Mara Corporation is a multi-sector business services company. It operates in the technology, financial services, manufacturing, real estate and agriculture industries.

The company was founded by Ashish J. Thakkar in 1996, and is now active in 24 countries and employs more than 11,000 people. It is headquartered in Dubai, United Arab Emirates.

Description
Mara was founded by Ashish J. Thakkar, in 1996. The company grew into an international multi-sector business, with operations and interests across 24 countries including 22 in Africa. In 2010 Mara Group was selected by the World Economic Forum as a Global Growth Company. The company is active in 22 countries and, through its investments and operations, employs more than 11,000 people.
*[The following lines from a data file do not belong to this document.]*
(** * Repository locks of restic: a shallow embedding of internal/restic/lock.go

    The Go code is written against the repository interface
    [Unpacked[FileType]] and against the operating system (clock, host name,
    current user, process table).  Every function of lock.go is embedded as a
    computation in a reader/state monad: the reader part, [Env], holds what
    the process cannot influence (the operating system's answers, the store's
    faults, what other clients do while this process sleeps, the order in
    which the workers of a parallel listing finish), the state part,
    [World], holds the lock objects of the store, the clock and a log of the
    store operations and sleeps performed. *)

From stdpp Require Import base gmap sets list strings.
From Stdlib Require Import ZArith Lia.

Local Open Scope Z_scope.

(** ** Data *)

(** [restic.ID] is a 32-byte hash; it is kept as the number it encodes. *)
Definition ID := N.

(** [restic.IDSet], a set of ids. *)
Abbreviation IDSet := (gset N).

(** [time.Duration]: a signed 64-bit count of nanoseconds. *)
Definition minDuration : Z := - 2 ^ 63.
Definition maxDuration : Z := 2 ^ 63 - 1.

Definition Millisecond : Z := 1000000.
Definition Second : Z := 1000 * Millisecond.
Definition Minute : Z := 60 * Second.

(** Signed 64-bit wrap-around, as Go's [int64] arithmetic has it. *)
Definition wrap64 (x : Z) : Z := (x + 2 ^ 63) mod 2 ^ 64 - 2 ^ 63.

(** [time.Time.Sub] saturates instead of wrapping. *)
Definition saturate (x : Z) : Z :=
  if x <? minDuration then minDuration
  else if maxDuration <? x then maxDuration
  else x.

(** The struct [Lock].  [Time] is an instant in nanoseconds; the mutex and the
    repository handle carry no data of their own: the repository is the store
    of the [World].  [lockID] is the pointer [*ID], nil being [None]. *)
Record Lock := mkLock {
  Time : Z;
  Exclusive : bool;
  Hostname : string;
  Username : string;
  PID : Z;
  UID : Z;
  GID : Z;
  lockID : option ID
}.

Definition set_Time (t : Z) (l : Lock) : Lock :=
  mkLock t (Exclusive l) (Hostname l) (Username l) (PID l) (UID l) (GID l) (lockID l).
Definition set_Hostname (h : string) (l : Lock) : Lock :=
  mkLock (Time l) (Exclusive l) h (Username l) (PID l) (UID l) (GID l) (lockID l).
Definition set_Username (u : string) (l : Lock) : Lock :=
  mkLock (Time l) (Exclusive l) (Hostname l) u (PID l) (UID l) (GID l) (lockID l).
Definition set_UID_GID (u g : Z) (l : Lock) : Lock :=
  mkLock (Time l) (Exclusive l) (Hostname l) (Username l) (PID l) u g (lockID l).
Definition set_lockID (i : option ID) (l : Lock) : Lock :=
  mkLock (Time l) (Exclusive l) (Hostname l) (Username l) (PID l) (UID l) (GID l) i.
The Mara Foundation was founded in 2009 and is the company's social enterprise project.  It provides African entrepreneurs with resources for online mentor-ship, business incubation and funding.

Mara Phones
Mara Phones part of the Mara Corporation launched smartphone factories on the African Continent in October 2019.  Kigali, Rwanda was the inaugural location for the Mara Phones manufacturing facility and Durban, South Africa opened shortly after.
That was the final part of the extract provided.